In 1971 Stringfellow published, along with Anthony Towne, Suspect Tenderness: The Ethics of the Berrigan Witness. You'll recall, if you are following this series, that at this point in Stringfellow's life he'd moved from Harlem and was living with Anthony Towne at their home--Eschaton--on Block Island.
On August 11, 1970 it was there at Eschaton where federal authorities arrested Daniel Berrigan, the Catholic priest who was friends with both Stringfellow and Towne. Fr. Berrigan had been on the run from some months having refused to turn himself over to authorities after being convicted and sentenced for the Catonsville Nine action protesting the Vietnam War.
Obviously, having given harbor to the fugitive priest, both Stringfellow and Towne faced their own legal troubles after Berrigan's arrest. Stringfellow and Towne successfully fought off these legal charges and avoided fines and prosecution. It probably helped that Stringfellow was a lawyer.
Suspect Tenderness is Stringfellow and Towne's account of their involvement with the Berrigan arrest. The book is part story, a recounting of the events leading up to and surrounding Berrigan's capture, and part theological apology for why Stringfellow and Towne gave sanctuary to Fr. Berrigan.
Incidentally, the most straightforward explanation Stringfellow and Towne gave for their actions was read aloud in their statement to the court when they faced their own indictment:
"Daniel Berrigan is our friend."
Suspect Tenderness is a hodgepodge of material. It opens with a sermon--"A Homily by a Fugitive Priest"--that Berrigan broadcasted while on the run from federal authorities. Part 1 recounts how Stringfellw and Towne came to give harbor to Berrigan and the events surrounding his capture and arrest. Part 2 gives four sermons and talks Stringfellow delivered to various audiences regarding the Berrigan witness and Stringfellow's own involvement. Part 3 is a concluding theological reflection regarding the relationship between the Christian community and the state. And finally, Part 4 collects all the court documents having to do with with the incitement brought against Stringfellow and Towne for giving shelter to Berrigan.

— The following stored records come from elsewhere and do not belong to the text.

Definition set_priceCache (k : string) (v : PriceFeed.t) (s : State) : State :=
  {| priceCache := <[k := v]> (priceCache s); fundingRateCache := fundingRateCache s;
     updateInterval := updateInterval s; clock := clock s; timers := timers s;
     nextHandle := nextHandle s; requests := requests s; logs := logs s |}.

Definition set_fundingRateCache (k : string) (v : list FundingRate.t) (s : State) : State :=
  {| priceCache := priceCache s; fundingRateCache := <[k := v]> (fundingRateCache s);
     updateInterval := updateInterval s; clock := clock s; timers := timers s;
     nextHandle := nextHandle s; requests := requests s; logs := logs s |}.

Definition set_clock (t : Z) (s : State) : State :=
  {| priceCache := priceCache s; fundingRateCache := fundingRateCache s;
     updateInterval := updateInterval s; clock := t; timers := timers s;
     nextHandle := nextHandle s; requests := requests s; logs := logs s |}.

Definition add_log (e : LogEntry) (s : State) : State :=
  {| priceCache := priceCache s; fundingRateCache := fundingRateCache s;
     updateInterval := updateInterval s; clock := clock s; timers := timers s;
     nextHandle := nextHandle s; requests := requests s; logs := logs s ++ [e] |}.

(** A request goes out at the current time and its reply arrives one
    latency later. *)
Definition send (W : World) (r : Request) (s : State) : State :=
  {| priceCache := priceCache s; fundingRateCache := fundingRateCache s;
     updateInterval := updateInterval s; clock := clock s + Z.of_N (latency W r);
     timers := timers s; nextHandle := nextHandle s;
     requests := requests s ++ [(clock s, r)]; logs := logs s |}.

Definition elizaLogger (l : Level) (t : string) (sym : string) (c : option Error) : M unit :=
  modify (add_log {| level := l; text := t; about := sym; cause := c |}).

(** [await publicClient.readContract({ address, abi, functionName, args })] *)
Definition readContract (W : World) (address functionName : string) (args : list string)
  : M (list Z) := fun s =>
  let s' := send W (ReadContract address functionName args) s in
  match chain W address functionName args with
  | Some tuple => (Return tuple, s')
  | None => (Throw RpcFault, s')
  end.

(** [await fetch(url)] against one of the HTTP services. *)
Definition fetch {B : Type} (W : World) (service : string -> option (Response B))
  (url : string) : M (Response B) := fun s =>
  let s' := send W (Fetch url) s in
  match service url with
  | Some r => (Return r, s')
  | None => (Throw FetchFault, s')
  end.

(** [await response.json()] *)
Definition json {B : Type} (r : Response B) : M B :=
  match body r with
  | Some b => mret b
  | None => throw JsonFault
  end.

(** [await Promise.all([a, b, c])] for three [async] calls: each starts at
    the same instant, the join completes when the last one has. *)
Definition Promise_all3 {A : Type} (a b c : M A) : M (list A) := fun s =>
  let t0 := clock s in
  let '(ra, sa) := a s in
  let '(rb, sb) := b (set_clock t0 sa) in
  let '(rc, sc) := c (set_clock t0 sb) in
  let s' := set_clock (Z.max (clock sa) (Z.max (clock sb) (clock sc))) sc in
  match ra, rb, rc with
  | Return x, Return y, Return z => (Return [x; y; z], s')
  | Throw e, _, _ => (Throw e, s')
  | _, Throw e, _ => (Throw e, s')
  | _, _, Throw e => (Throw e, s')
  end.

(** ** The provider's methods *)

Definition zero : number := of_Z 0.

(** [Math.floor] *)
Definition Math_floor (x : number) : number :=
  match x with
  | S754_finite sx m e =>
      if 0 <=? e then x
      else
        let z := Z.shiftr (if sx then Zneg m else Zpos m) (- e) in
        binary_normalize prec emax z 0 sx
  | _ => x
  end.

(** [!oracleAddress] is false, with the address. *)
Definition truthy_string (v : option (option string)) : option string :=
  match v with
  | Some (Some (String c r)) => Some (String c r)
  | _ => None
  end.

Definition coinGeckoIds : list (string * string) :=
  [ ("BTC", "bitcoin"); ("ETH", "ethereum"); ("SEI", "sei-network");
    ("USDC", "usd-coin"); ("USDT", "tether"); ("SOL", "solana");
    ("AVAX", "avalanche-2"); ("ATOM", "cosmos"); ("DAI", "dai") ].

Definition dApiIds : list (string * string) :=
  [ ("BTC", "0xe62df6c8b4a85fe1a67db44dc12de5db330f7ac66b72dc658afedf0f4a415b43");
    ("ETH", "0xff61491a931112ddf1bd8147cd1b641375f79f5825126d665480874634fd0ace");
    ("SEI", "0x53614f1cb0c031d4af66c04cb9c756234adad0e1cee85303795091499a4084eb");
    ("USDC", "0xeaa020c61cc479712813461ce153894a96a6c00b21ed0cfc2798d1f9a9e9c94a") ].

Definition pythAddress : string := "0x2880aB155794e7179c9eE2e38200202908C17B43".

Definition yeiSupportedSymbols : list string := ["BTC"; "ETH"; "SEI"; "USDC"; "USDT"].

Definition cexSupportedSymbols : list string := ["BTC"; "ETH"; "SEI"; "USDC"; "SOL"; "AVAX"].

Section Methods.

Variable P : Provider.
Variable W : World.

Definition getPythPrice (symbol : string) : M (option PriceFeed.t) :=
  try_catch
    (match Str.prop (OracleConfig.pythPriceFeeds (config P)) symbol with
     | None => mret None
     | Some feedId =>
         result ← readContract W pythAddress "getPriceUnsafe" [feedId];
         match result with
         | [price; conf; expo; publishTime] =>
             if price =? 0 then mret None
             else
               let priceValue := mul (of_Z price) (pow10 expo) in
               let confidence := mul (of_Z conf) (pow10 expo) in
               let timestamp := mul (of_Z publishTime) (of_Z 1000) in
               if isNaN priceValue || leb priceValue zero then mret None
               else mret (Some (PriceFeed.make symbol priceValue timestamp "pyth" confidence))
         | _ => throw RpcFault
         end
     end)
    (fun error =>
       elizaLogger LError "Pyth price fetch error for" symbol (Some error);;
       mret None).
Lemma dual_segments_disjoint :
  exists a b c d,
    dual_segments on off on_2 off_2 = [(ON, a); (OFF, b); (ON, c); (OFF, d)] /\
    (0 < seconds a)%Q /\ (0 <= seconds b)%Q /\ (0 < seconds c)%Q /\ (0 <= seconds d)%Q /\
    (seconds a ==
       inject_Z (if lt on on_2 then window_length on off else window_length on_2 off_2))%Q /\
    (seconds c ==
       inject_Z (if lt on on_2 then window_length on_2 off_2 else window_length on off))%Q.
Proof.
  pose proof (same_date_refl on) as Son.
  pose proof (secs_range on Von). pose proof (secs_range off Voff).
  pose proof (secs_range on_2 Von_2). pose proof (secs_range off_2 Voff_2).
  destruct disjoint_order as [Hfst Hsnd].
  assert (Hsub : forall x y, same_date on x -> same_date on y -> sub x y = secs x - secs y).
  { intros x y Hx Hy. apply sub_same_date. now apply (same_date_via on). }
  assert (Hgt : forall x y, valid x -> valid y -> same_date on x -> same_date on y ->
                            gt x y = (secs y <? secs x)).
  { intros x y Vx Vy Hx Hy. apply gt_same_date; auto. now apply (same_date_via on). }
  assert (Hpos : forall z, 0 < z -> (0 < inject_Z z)%Q).
  { intros z Hz. change 0%Q with (inject_Z 0). now rewrite <- Zlt_Qlt. }
  assert (Hnn : forall z, 0 <= z -> (0 <= inject_Z z)%Q).
  { intros z Hz. change 0%Q with (inject_Z 0). now rewrite <- Zle_Qle. }
  unfold dual_segments, arrange.
  rewrite (lt_same_date on on_2), (Hgt off on), (Hgt off_2 on_2) by assumption.
  destruct (Z.ltb_spec (secs on) (secs on_2)) as [Hlt | Hge].
  - destruct (Hfst Hlt) as [Hw1 Hw2].
    rewrite (proj2 (Z.ltb_lt (secs on) (secs off))) by lia.
    unfold dual_window. rewrite (Hgt off_2 on_2) by assumption.
    destruct (Z.ltb_spec (secs on_2) (secs off_2)) as [Hl2 | Hg2];
      do 4 eexists; (split; [reflexivity|]);
      rewrite !seconds_hours_mins, !Hsub by assumption;
      unfold timedelta_hours;
      rewrite ?window_length_later, ?window_length_wrapped by (assumption || lia);
      repeat split; try (apply Hpos; lia); try (apply Hnn; lia);
      try reflexivity; apply inject_Z_injective; lia.
  - destruct (Hsnd Hge) as [Hw1 Hw2].
    rewrite (proj2 (Z.ltb_lt (secs on_2) (secs off_2))) by lia.
    unfold dual_window. rewrite (Hgt off on) by assumption.
    destruct (Z.ltb_spec (secs on) (secs off)) as [Hl2 | Hg2];
      do 4 eexists; (split; [reflexivity|]);
      rewrite !seconds_hours_mins, !Hsub by assumption;
      unfold timedelta_hours;
      rewrite ?window_length_later, ?window_length_wrapped by (assumption || lia);
      repeat split; try (apply Hpos; lia); try (apply Hnn; lia);
      try reflexivity; apply inject_Z_injective; lia.
Qed.
End DualWindows.
(** * E-Library Organizer: the document classifier and the library views

    A shallow embedding of [app.py].  Python [str] values are sequences of
    code points; the text operations the application calls on them
    ([in], [split], [strip], slicing, [replace]) are defined here, and the
    three operations that depend on the Unicode database ([str.lower],
    [str.isspace], [str.isdigit]) as well as [pathlib]'s [stem] are taken
    from a class, so that every statement holds for whichever tables the
    interpreter ships.  The two collaborators (the PDF reader and the
    catalog service) are inputs: each of their calls either returns a value
    or raises. *)

From Stdlib Require Import List NArith Bool Arith Lia Ascii Sorted Permutation.
From Stdlib Require String.
Import ListNotations String.StringSyntax.

Set Implicit Arguments.

(** ** Text *)

Definition char := N.
Definition str := list char.

(** A literal of the source, as its code points. *)
Definition lit (s : String.string) : str :=
  map N_of_ascii (String.list_ascii_of_string s).
Arguments lit s%_string_scope.

Fixpoint str_eqb (a b : str) : bool :=
  match a, b with
  | [], [] => true
  | x :: a', y :: b' => N.eqb x y && str_eqb a' b'
  | _, _ => false
  end.

Definition opt_str_eqb (a b : option str) : bool :=
  match a, b with
  | None, None => true
  | Some x, Some y => str_eqb x y
  | _, _ => false
  end.

(** [s.startswith(p)] *)
Fixpoint startswith (p s : str) : bool :=
  match p, s with
  | [], _ => true
  | x :: p', y :: s' => N.eqb x y && startswith p' s'
  | _ :: _, [] => false
  end.

(** [kw in s] on two strings: [kw] occurs in [s] as a contiguous run. *)
Fixpoint contains (s kw : str) : bool :=
  startswith kw s ||
  match s with
  | [] => false
  | _ :: s' => contains s' kw
  end.

(** [s.split(sep)] for a one-character separator: never the empty list. *)
Fixpoint split_sep (sep : char) (s : str) : list str :=
  match s with
  | [] => [[]]
  | c :: s' =>
      if N.eqb c sep then [] :: split_sep sep s'
      else match split_sep sep s' with
           | piece :: rest => (c :: piece) :: rest
           | [] => [[c]]
           end
  end.

(** [sep.join(pieces)] for a one-character separator. *)
Fixpoint join (sep : char) (pieces : list str) : str :=
  match pieces with
  | [] => []
  | [piece] => piece
  | piece :: rest => piece ++ sep :: join sep rest
  end.

(** [s.replace(a, b)] for one-character [a] and [b]. *)
Definition replace (a b : char) (s : str) : str :=
  map (fun c => if N.eqb c a then b else c) s.

Fixpoint dropwhile (p : char -> bool) (s : str) : str :=
  match s with
  | [] => []
  | c :: s' => if p c then dropwhile p s' else s
  end.

(** What the interpreter and its standard library decide. *)
Class PyLib := {
  lower : str -> str;          (* str.lower() *)
  isspace : char -> bool;      (* the class split() and strip() cut on *)
  isdigit : char -> bool;      (* str.isdigit() of a one-character string *)
  stem : str -> str;           (* pathlib.Path(p).stem *)
  lower_empty : lower [] = []
}.

(** [st.secrets] *)
Class Secrets := { GOOGLE_BOOKS_API_KEY : str }.

Section Text.
Context {py : PyLib}.

(** [s.split()]: the maximal runs of non-space characters, in order.
    [cur] is the run being read, reversed. *)
Fixpoint split_from (cur : str) (s : str) : list str :=
  match s with
  | [] => match cur with [] => [] | _ => [rev cur] end
  | c :: s' =>
      if isspace c
      then match cur with
           | [] => split_from [] s'
           | _ => rev cur :: split_from [] s'
           end
      else split_from (c :: cur) s'
  end.

Definition split (s : str) : list str := split_from [] s.

(** [s.strip()] *)
Definition strip (s : str) : str :=
  rev (dropwhile isspace (rev (dropwhile isspace s))).

(** [any(char.isdigit() for char in line)] *)
Definition any_digit (line : str) : bool := existsb isdigit line.

(** [any(keyword in text for keyword in keywords)] *)
Definition any_keyword_in (text : str) (keywords : list str) : bool :=
  existsb (fun keyword => contains text keyword) keywords.
End Text.

(** ** Exceptions, and what the user is shown *)

Inductive exn :=
| AttributeError                (* attribute access on [None] *)
| IndexError                    (* [l[0]] on an empty list *)
| KeyError (key : str)          (* [d[k]] on an absent key *)
| External (message : str).     (* raised inside a collaborator *)

Inductive result (A : Type) :=
| Ok (a : A)
| Raise (e : exn).
Arguments Ok {A} a.
Arguments Raise {A} e.

Definition bind {A B} (r : result A) (k : A -> result B) : result B :=
  match r with
  | Ok a => k a
  | Raise e => Raise e
  end.

Notation "x <- r ;; k" := (bind r (fun x => k))
  (at level 61, r at next level, right associativity).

For the purposes of this post I want to focus on one chapter from Part 2, a sermon delivered by Stringfellow that I think serves as an excellent summary of the theological thrust of the book.
The first chapter in Part 2 is a sermon of Stringfellow's entitled "Jesus as a Criminal."
The sermon starts off with the statement: "It is unambiguous in each of the gospel accounts that Jesus Christ was a criminal."
That statement might be taken as a banality as everyone knows that Jesus was crucified. Of course Jesus was considered to be a criminal.
But Stringfellow's point goes to the words "considered to be." That is, while Jesus was considered to be a criminal most tend to think that Jesus wasn't really a criminal. Jesus was innocent and he was crucified because of a miscarriage of justice. It was all just a big mistake.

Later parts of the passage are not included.